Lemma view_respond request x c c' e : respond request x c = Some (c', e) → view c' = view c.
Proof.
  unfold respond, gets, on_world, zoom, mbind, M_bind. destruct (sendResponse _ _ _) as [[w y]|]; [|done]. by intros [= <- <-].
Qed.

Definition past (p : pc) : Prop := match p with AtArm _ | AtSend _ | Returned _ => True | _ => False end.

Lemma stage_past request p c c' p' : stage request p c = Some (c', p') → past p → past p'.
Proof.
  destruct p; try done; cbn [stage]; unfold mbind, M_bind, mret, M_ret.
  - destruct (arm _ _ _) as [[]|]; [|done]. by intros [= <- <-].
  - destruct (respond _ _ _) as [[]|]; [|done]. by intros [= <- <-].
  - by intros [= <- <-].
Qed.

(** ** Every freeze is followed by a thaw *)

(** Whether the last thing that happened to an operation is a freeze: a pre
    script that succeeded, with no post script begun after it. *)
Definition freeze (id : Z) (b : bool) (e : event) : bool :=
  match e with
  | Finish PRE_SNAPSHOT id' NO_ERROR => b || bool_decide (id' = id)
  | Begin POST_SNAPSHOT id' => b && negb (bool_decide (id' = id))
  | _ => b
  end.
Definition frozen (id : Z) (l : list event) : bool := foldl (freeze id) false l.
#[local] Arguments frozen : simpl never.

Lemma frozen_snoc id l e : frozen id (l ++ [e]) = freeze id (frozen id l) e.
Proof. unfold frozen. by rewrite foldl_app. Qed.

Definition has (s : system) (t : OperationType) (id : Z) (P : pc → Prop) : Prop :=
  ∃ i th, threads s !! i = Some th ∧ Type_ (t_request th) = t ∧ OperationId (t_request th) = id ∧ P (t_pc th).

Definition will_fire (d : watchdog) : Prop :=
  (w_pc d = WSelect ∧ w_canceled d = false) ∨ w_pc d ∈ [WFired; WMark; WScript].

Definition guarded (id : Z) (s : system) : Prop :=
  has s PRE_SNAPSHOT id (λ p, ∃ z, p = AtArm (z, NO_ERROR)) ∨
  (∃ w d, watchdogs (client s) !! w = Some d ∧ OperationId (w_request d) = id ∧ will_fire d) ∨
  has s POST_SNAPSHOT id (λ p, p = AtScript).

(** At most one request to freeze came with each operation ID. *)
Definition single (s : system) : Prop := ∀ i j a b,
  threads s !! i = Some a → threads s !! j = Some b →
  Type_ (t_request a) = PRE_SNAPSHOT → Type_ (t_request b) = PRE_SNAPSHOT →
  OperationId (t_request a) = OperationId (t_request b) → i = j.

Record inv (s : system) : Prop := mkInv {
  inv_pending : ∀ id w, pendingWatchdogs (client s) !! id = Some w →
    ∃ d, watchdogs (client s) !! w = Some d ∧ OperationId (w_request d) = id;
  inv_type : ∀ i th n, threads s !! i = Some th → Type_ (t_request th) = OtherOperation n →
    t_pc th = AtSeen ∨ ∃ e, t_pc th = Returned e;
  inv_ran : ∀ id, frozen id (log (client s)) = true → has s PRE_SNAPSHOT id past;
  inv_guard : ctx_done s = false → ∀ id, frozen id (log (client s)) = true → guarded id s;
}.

### Exercise details
Your response should be the exact lines running from the one with "OperationId (t_request a)" to the final line of the material above.

### Written response
  OperationId (t_request a) = OperationId (t_request b) → i = j.

Record inv (s : system) : Prop := mkInv {
  inv_pending : ∀ id w, pendingWatchdogs (client s) !! id = Some w →
    ∃ d, watchdogs (client s) !! w = Some d ∧ OperationId (w_request d) = id;
  inv_type : ∀ i th n, threads s !! i = Some th → Type_ (t_request th) = OtherOperation n →
    t_pc th = AtSeen ∨ ∃ e, t_pc th = Returned e;
  inv_ran : ∀ id, frozen id (log (client s)) = true → has s PRE_SNAPSHOT id past;
  inv_guard : ctx_done s = false → ∀ id, frozen id (log (client s)) = true → guarded id s;
}.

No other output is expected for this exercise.